Noble Systems Corporation
- Company type: Private
- Founded: 1989
- Founder: Jim K. Noble, Jr.
- Fate: Merged with Aspect Software
- Successor: Alvaria
- Headquarters: Atlanta, Georgia, USA
- Website: www.noblesystems.com

= Noble Systems Corporation =

Noble Systems Corporation (NSC) was a privately held company based in Atlanta, Georgia, which developed call center technology, including outbound dialing systems for collections and inbound call management systems for customer relationship management (CRM).

== Corporation history ==

Noble Systems Corporation, headquartered in Atlanta, Georgia, was established in 1989.

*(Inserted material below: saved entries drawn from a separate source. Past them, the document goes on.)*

(** * sunpy.data.data_manager.cache: the download cache

    A shallow embedding of [sunpy/data/data_manager/cache.py] (class [Cache])
    and the properties of its lookup / expiry / mirror-fallback algorithm.

    The methods of [Cache] are Python code with side effects (storage
    provider, file system, network, clock, warnings) and exceptions.  They are
    embedded in a state-and-exception monad [M] over a record [World]; a
    raised exception keeps the state reached so far, as in Python. *)

From Stdlib Require Import ZArith List Lia Ascii.
From stdpp Require Import base option list gmap strings pretty.
Import ListNotations.

Local Open Scope Z_scope.
Local Open Scope string_scope.
Local Open Scope list_scope.

(** ** Exceptions and results *)

(** The subclasses of Python's [Exception] that the code and its
    collaborators raise.  [except Exception] catches all of them. *)
Inductive exn : Type :=
| RuntimeError (msg : string)
| FileNotFoundError (path : string)
| URLError (reason : string)
| DownloaderError (msg : string)
| StorageError (msg : string)
| TypeError (msg : string)
| SunpyUserWarning (message : exn).

Inductive result (A : Type) : Type :=
| Ok (a : A)
| Raise (e : exn).
Arguments Ok {A} a.
Arguments Raise {A} e.

#[global] Instance exn_eq_dec : EqDecision exn.
Proof.
  unfold EqDecision, Decision. decide equality; apply String.string_dec.
Defined.

(** ** Data model *)

(** The dict stored by [Cache.download] (lines 83-88): its four keys are
    fixed, so it is a record.  [time] is the instant [datetime.now()] of the
    store, counted in microseconds (the resolution of [datetime]); the code
    keeps it as an ISO string and parses it back with [fromisoformat]. *)
Record CacheEntry : Type := {
  file_hash : string;
  file_path : string;
  url : string;
  time : Z
}.

#[global] Instance CacheEntry_eq_dec : EqDecision CacheEntry.
Proof. solve_decision. Defined.

(** The key names the cache passes to the storage provider. *)
Inductive key : Type := K_file_hash | K_file_path | K_url.

#[global] Instance key_eq_dec : EqDecision key.
Proof. solve_decision. Defined.

Definition entry_get (k : key) (e : CacheEntry) : string :=
  match k with
  | K_file_hash => file_hash e
  | K_file_path => file_path e
  | K_url => url e
  end.

(** The [urls] argument of [Cache.download]: "`list` or `str`". *)
Inductive urls_arg : Type :=
| UrlStr (s : string)
| UrlList (l : list string).

(** ** The collaborators' interfaces *)

(** [sunpy.data.data_manager.storage.StorageProviderBase]: the three methods
    the cache calls.  [S] is the provider's state.  A method may raise; a
    mutator that raises still returns the state it left behind. *)
Class StorageProviderBase (S : Type) : Type := {
  find_by_key : key -> string -> S -> result (option CacheEntry);
  delete_by_key : key -> string -> S -> result unit * S;
  store : CacheEntry -> S -> result unit * S
}.

(** Everything outside the process that the cache touches: the file system
    (path to bytes), the wall clock, and the remote side / downloader state
    [R], which is left abstract. *)
Record Env (R : Type) : Type := mkEnv {
  files : gmap string string;
  clock : Z;
  remote : R
}.
Arguments mkEnv {R} _ _ _.
Arguments files {R} _.
Arguments clock {R} _.
Arguments remote {R} _.

(** [sunpy.data.data_manager.downloader.DownloaderBase]:
    [download(url, path)] fetches [url] into [path] or raises.  It may do
    anything to the environment (write the file, a partial file, nothing). *)
Class DownloaderBase (R : Type) : Type := {
  downloader_download : string -> string -> Env R -> result unit * Env R
}.

(** [urllib.request.urlopen] and [sunpy.util.net.get_filename]: opening the
    URL yields a response of type [Sock] or raises; the file name is read off
    the response and the URL. *)
Class Net (R Sock : Type) : Type := {
  urlopen : string -> Env R -> result Sock * Env R;
  get_filename : Sock -> string -> result string
}.

(** ** Observable events

    Every call the cache makes to a collaborator is recorded, in order, so
    that "is never invoked" and "is tried next" can be stated. *)
Inductive Event : Type :=
| EvFind (k : key) (v : string)
| EvDelete (k : key) (v : string)
| EvStore (e : CacheEntry)
| EvUrlopen (url : string)
| EvDownload (url path : string)
| EvHash (path : string)
| EvRemove (path : string)
| EvWarn (e : exn).

#[global] Instance Event_eq_dec : EqDecision Event.
Proof. solve_decision. Defined.

Record World (S R : Type) : Type := mkWorld {
  storage : S;
  env : Env R;
  trace : list Event
}.
Arguments mkWorld {S R} _ _ _.
Arguments storage {S R} _.
Arguments env {S R} _.
Arguments trace {S R} _.

(** ** The monad *)

Definition M (S R A : Type) : Type := World S R -> result A * World S R.

Definition ret {S R A} (a : A) : M S R A := fun w => (Ok a, w).

Definition raise {S R A} (e : exn) : M S R A := fun w => (Raise e, w).

Definition bind {S R A B} (m : M S R A) (k : A -> M S R B) : M S R B :=
  fun w =>
    match m w with
    | (Ok a, w') => k a w'
    | (Raise e, w') => (Raise e, w')
    end.

(** [try: m except Exception as e: h e] *)
Definition try_except {S R A} (m : M S R A) (h : exn -> M S R A) : M S R A :=
  fun w =>
    match m w with
    | (Ok a, w') => (Ok a, w')
    | (Raise e, w') => h e w'
    end.

Declare Scope cache_scope.
Delimit Scope cache_scope with cache.
Notation "'let*' x ':=' m 'in' k" := (bind m (fun x => k))
  (at level 10, x pattern, m at level 100, k at level 200) : cache_scope.
Notation "m '>>' k" := (bind m (fun _ => k))
  (at level 90, right associativity) : cache_scope.
Local Open Scope cache_scope.

Definition log {S R} (ev : Event) (w : World S R) : World S R :=
  mkWorld (storage w) (env w) (trace w ++ [ev]).

(** Run a collaborator that acts on the environment only. *)
Definition in_env {S R A} (f : Env R -> result A * Env R) : M S R A :=
  fun w => let '(r, e') := f (env w) in (r, mkWorld (storage w) e' (trace w)).

(** Run a storage-provider method that may change the provider's state. *)
Definition in_storage {S R A} (f : S -> result A * S) : M S R A :=
  fun w => let '(r, s') := f (storage w) in (r, mkWorld s' (env w) (trace w)).

Definition emit {S R} (ev : Event) : M S R unit := fun w => (Ok tt, log ev w).

Definition lift {S R A} (r : result A) : M S R A := fun w => (r, w).

(** ** Paths

    [pathlib.PurePosixPath]: a path is a root ([""], ["/"] or ["//"]) and
    the list of its components; empty components and ["."] are dropped
    when a string is parsed, [".."] is kept. *)
Record PurePosixPath : Type := {
  path_root : string;
  path_parts : list string
}.

Fixpoint split_slash (s cur : string) : list string :=
  match s with
  | EmptyString => [cur]
  | String c s' =>
      if Ascii.eqb c "/"%char then cur :: split_slash s' ""
      else split_slash s' (cur +:+ String c "")
  end.

(** One leading slash, or three and more, make the root ["/"]; exactly two
    make the root ["//"]. *)
Definition posix_root (s : string) : string :=
  match s with
  | String "/" (String "/" (String "/" _)) => "/"
  | String "/" (String "/" _) => "//"
  | String "/" _ => "/"
  | _ => ""
  end.

Definition posix_parts (s : string) : list string :=
  List.filter (fun c => negb (String.eqb c "" || String.eqb c "."))
              (split_slash s "").

(** [Path(s)] *)
Definition Path (s : string) : PurePosixPath :=
  {| path_root := posix_root s; path_parts := posix_parts s |}.

(** [str(path)] *)
Definition path_str (p : PurePosixPath) : string :=
  match path_root p, path_parts p with
  | EmptyString, [] => "."
  | r, ps => r +:+ String.concat "/" ps
  end.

In November 2007, Noble Systems acquired Amcat, Amcat UK Ltd, and Amcat Germany GmbH. In 2009, Noble Systems acquired assets of the TouchStar Software Corporation, including the TouchStar brand and all intellectual properties, as well as TDI (formerly Teledirect) including the Liberation brand and product line and associated intellectual properties. This included the Digisoft line of products, including eTelescript.

In October 2011, Noble Systems acquired Open Wave, a Workforce Management (WFM) software and solutions specialist.

In March 2018, Noble Systems acquired FidoTrack, a provider of Cloud Gamification software and services for call centers.

In 2021, the company merged with Aspect Software to form Alvaria.

At the time of its merger, Noble Systems had about 500 employees globally, including regional U.S. offices and international offices in the UK, Australia, and the Philippines.

==Products==

The flagship Noble Enterprise Solution suite consisted of hardware and software components for computer telephony and contact center management applications. Noble Systems provided products for predictive dialing, ACD, blended communications, custom scripting, on-screen reporting, agent monitoring, and resource management. Its products included omnichannel voice and non-voice (email, SMS, web), IVR, recording, workforce management and employee engagement, and robotic process automation (RPA) and artificial intelligence (AI) tools with data analytics and real-time and post-call speech analytics. The suite was offered in both premises-based and Communication as a service (CaaS) cloud configurations.